>>>
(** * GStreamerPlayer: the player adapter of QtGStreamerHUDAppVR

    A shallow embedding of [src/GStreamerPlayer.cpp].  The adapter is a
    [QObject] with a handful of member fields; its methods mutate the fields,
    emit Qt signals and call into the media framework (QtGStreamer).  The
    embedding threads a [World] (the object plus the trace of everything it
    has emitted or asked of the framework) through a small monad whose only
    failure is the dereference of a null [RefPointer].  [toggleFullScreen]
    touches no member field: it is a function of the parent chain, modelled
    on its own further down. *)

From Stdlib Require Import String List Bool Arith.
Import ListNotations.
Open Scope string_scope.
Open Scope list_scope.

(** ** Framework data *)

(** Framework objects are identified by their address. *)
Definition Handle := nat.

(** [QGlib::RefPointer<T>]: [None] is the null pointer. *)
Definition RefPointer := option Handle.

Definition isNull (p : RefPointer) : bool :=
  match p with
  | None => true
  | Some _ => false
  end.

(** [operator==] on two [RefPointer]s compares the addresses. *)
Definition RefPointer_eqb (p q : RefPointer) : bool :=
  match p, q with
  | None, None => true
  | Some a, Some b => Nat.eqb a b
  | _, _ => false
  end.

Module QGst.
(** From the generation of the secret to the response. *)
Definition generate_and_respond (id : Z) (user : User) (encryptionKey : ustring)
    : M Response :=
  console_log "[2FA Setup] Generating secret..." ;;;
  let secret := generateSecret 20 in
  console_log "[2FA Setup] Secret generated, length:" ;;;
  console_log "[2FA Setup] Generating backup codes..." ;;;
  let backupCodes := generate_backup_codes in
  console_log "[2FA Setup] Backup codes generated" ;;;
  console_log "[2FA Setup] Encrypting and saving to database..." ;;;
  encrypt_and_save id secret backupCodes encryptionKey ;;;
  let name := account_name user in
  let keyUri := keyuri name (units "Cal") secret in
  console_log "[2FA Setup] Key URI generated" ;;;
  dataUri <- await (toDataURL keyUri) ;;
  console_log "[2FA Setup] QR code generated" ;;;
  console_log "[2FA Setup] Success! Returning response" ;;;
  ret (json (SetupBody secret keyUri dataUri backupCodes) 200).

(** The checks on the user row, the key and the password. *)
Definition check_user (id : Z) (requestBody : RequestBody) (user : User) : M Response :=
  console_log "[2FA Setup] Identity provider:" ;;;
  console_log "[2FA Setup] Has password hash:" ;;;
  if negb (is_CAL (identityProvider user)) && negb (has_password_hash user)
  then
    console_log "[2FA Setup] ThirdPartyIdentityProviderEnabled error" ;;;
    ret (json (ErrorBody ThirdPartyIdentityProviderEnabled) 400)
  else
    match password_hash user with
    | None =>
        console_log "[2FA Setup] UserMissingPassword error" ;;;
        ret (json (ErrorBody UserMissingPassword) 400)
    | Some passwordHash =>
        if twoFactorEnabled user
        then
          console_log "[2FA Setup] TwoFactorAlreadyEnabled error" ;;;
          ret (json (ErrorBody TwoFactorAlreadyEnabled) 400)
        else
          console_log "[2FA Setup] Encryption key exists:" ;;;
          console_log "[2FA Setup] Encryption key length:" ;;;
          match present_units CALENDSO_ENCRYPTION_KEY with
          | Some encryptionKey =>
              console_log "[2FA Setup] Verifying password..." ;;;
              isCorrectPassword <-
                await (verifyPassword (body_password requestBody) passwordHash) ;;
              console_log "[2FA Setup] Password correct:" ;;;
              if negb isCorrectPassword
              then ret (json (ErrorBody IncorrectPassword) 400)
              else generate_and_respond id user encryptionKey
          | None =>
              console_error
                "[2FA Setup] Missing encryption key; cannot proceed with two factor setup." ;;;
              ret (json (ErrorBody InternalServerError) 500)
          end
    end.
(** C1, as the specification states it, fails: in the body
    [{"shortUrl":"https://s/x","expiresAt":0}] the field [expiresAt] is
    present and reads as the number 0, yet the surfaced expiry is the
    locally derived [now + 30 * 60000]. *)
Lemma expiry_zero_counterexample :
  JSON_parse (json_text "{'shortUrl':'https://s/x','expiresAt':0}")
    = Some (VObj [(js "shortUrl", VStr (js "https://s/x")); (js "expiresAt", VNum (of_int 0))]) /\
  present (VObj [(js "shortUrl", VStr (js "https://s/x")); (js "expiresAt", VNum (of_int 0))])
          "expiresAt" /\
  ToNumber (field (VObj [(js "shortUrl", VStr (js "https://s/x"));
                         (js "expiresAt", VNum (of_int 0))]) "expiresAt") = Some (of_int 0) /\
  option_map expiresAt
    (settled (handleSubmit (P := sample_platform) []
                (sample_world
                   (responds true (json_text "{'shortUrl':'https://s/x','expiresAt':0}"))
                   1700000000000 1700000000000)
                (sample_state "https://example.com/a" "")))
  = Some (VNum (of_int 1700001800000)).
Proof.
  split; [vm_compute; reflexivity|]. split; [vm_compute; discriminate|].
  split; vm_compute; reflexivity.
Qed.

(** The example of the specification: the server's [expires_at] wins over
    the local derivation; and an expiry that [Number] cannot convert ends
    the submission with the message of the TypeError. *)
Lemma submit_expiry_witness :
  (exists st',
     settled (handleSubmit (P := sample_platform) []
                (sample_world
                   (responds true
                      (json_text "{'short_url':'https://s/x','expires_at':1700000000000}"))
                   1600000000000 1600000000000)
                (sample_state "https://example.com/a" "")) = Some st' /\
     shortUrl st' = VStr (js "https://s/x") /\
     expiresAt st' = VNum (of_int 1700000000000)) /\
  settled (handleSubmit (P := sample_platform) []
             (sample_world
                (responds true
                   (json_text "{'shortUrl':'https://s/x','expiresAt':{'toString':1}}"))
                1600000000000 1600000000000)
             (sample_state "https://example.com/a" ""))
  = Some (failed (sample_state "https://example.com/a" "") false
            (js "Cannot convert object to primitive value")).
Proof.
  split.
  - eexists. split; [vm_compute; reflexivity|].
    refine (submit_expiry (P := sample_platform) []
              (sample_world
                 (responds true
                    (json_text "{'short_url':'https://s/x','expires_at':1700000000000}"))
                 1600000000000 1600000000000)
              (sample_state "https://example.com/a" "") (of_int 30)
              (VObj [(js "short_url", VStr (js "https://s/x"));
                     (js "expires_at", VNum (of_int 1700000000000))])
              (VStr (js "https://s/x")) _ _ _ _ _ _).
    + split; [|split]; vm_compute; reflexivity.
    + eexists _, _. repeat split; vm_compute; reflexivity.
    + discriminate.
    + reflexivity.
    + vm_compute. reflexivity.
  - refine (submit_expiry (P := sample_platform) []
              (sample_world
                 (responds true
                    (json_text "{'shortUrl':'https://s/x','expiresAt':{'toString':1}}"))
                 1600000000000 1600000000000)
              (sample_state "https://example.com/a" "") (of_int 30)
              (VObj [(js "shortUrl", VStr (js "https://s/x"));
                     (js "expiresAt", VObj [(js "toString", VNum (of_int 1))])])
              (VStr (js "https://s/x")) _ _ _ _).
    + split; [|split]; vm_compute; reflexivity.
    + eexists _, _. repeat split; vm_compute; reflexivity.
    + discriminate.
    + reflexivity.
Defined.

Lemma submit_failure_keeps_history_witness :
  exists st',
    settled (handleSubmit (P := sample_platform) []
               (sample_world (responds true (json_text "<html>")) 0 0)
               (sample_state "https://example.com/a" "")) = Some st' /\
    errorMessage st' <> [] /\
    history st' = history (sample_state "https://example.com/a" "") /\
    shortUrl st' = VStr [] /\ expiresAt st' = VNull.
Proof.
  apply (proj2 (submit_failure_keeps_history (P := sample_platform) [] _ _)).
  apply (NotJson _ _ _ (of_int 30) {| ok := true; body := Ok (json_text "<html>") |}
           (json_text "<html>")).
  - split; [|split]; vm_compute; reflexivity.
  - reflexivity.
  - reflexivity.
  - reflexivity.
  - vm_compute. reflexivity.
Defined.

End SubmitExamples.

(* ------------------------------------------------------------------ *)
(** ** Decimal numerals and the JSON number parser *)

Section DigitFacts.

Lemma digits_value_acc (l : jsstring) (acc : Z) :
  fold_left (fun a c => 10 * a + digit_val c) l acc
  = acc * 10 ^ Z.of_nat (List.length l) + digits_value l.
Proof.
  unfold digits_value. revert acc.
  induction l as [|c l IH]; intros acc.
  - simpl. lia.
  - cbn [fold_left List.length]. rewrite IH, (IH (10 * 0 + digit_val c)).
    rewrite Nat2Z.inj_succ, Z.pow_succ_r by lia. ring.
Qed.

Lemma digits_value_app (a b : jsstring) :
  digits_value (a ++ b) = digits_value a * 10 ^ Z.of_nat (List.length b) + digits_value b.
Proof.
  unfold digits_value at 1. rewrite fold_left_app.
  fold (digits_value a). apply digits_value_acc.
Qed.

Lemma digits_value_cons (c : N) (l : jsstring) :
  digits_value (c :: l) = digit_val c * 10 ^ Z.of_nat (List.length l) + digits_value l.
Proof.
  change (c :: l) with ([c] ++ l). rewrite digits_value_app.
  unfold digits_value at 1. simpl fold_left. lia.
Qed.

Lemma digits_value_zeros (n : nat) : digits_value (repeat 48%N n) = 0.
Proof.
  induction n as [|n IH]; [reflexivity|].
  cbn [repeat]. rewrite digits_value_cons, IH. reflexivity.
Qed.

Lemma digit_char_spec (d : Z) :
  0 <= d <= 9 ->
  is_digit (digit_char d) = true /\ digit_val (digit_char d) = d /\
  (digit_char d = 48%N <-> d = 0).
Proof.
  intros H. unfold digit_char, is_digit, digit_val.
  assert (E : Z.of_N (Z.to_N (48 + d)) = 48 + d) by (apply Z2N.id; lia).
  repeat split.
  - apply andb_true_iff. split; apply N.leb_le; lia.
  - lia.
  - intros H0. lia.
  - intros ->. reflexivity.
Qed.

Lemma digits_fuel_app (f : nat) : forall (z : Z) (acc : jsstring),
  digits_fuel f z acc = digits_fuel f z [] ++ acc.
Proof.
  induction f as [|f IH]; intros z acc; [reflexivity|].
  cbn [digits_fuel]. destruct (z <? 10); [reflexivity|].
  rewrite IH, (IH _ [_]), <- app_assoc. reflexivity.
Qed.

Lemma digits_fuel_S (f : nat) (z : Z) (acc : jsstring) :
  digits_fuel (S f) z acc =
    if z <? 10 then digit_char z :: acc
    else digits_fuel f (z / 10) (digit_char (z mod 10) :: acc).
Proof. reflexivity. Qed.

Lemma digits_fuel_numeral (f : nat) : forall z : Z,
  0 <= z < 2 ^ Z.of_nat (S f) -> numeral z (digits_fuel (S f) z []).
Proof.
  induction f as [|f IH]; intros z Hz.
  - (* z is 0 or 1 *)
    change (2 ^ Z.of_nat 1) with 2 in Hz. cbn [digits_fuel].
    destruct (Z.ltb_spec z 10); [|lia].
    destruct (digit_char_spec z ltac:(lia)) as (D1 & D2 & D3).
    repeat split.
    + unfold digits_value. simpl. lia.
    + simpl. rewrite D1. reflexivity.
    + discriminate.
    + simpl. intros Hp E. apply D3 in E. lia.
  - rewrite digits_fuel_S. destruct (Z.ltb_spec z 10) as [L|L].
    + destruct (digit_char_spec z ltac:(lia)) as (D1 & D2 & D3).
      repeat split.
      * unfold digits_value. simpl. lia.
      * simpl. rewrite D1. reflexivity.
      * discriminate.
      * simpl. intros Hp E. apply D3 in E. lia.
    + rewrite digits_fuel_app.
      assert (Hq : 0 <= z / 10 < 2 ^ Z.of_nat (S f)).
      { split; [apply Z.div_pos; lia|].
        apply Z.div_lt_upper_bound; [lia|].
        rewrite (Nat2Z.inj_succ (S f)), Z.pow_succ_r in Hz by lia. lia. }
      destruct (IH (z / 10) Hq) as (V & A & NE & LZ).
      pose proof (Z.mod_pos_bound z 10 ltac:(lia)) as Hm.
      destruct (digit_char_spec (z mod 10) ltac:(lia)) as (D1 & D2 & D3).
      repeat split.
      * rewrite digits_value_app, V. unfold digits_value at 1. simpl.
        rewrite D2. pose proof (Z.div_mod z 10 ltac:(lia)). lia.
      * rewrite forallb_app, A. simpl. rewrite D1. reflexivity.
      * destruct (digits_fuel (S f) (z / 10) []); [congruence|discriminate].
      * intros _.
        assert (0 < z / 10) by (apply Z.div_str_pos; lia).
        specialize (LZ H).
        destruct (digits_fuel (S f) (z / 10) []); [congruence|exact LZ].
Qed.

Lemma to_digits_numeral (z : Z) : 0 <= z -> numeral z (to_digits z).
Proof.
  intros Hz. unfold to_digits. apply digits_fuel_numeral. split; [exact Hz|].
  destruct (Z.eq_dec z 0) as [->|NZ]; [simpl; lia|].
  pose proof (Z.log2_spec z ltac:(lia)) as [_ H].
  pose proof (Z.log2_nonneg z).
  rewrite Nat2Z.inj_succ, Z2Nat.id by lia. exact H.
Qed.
<<<
● **WHAT YOU HAVE TO DO**:
The required output is the stretch of entries above from the line containing "else generate_and_respond id" through the line containing "Setup] Missing encryption", reproduced exactly.

● **WRITTEN SOLUTION**:
              else generate_and_respond id user encryptionKey
          | None =>
              console_error
                "[2FA Setup] Missing encryption key; cannot proceed with two factor setup." ;;;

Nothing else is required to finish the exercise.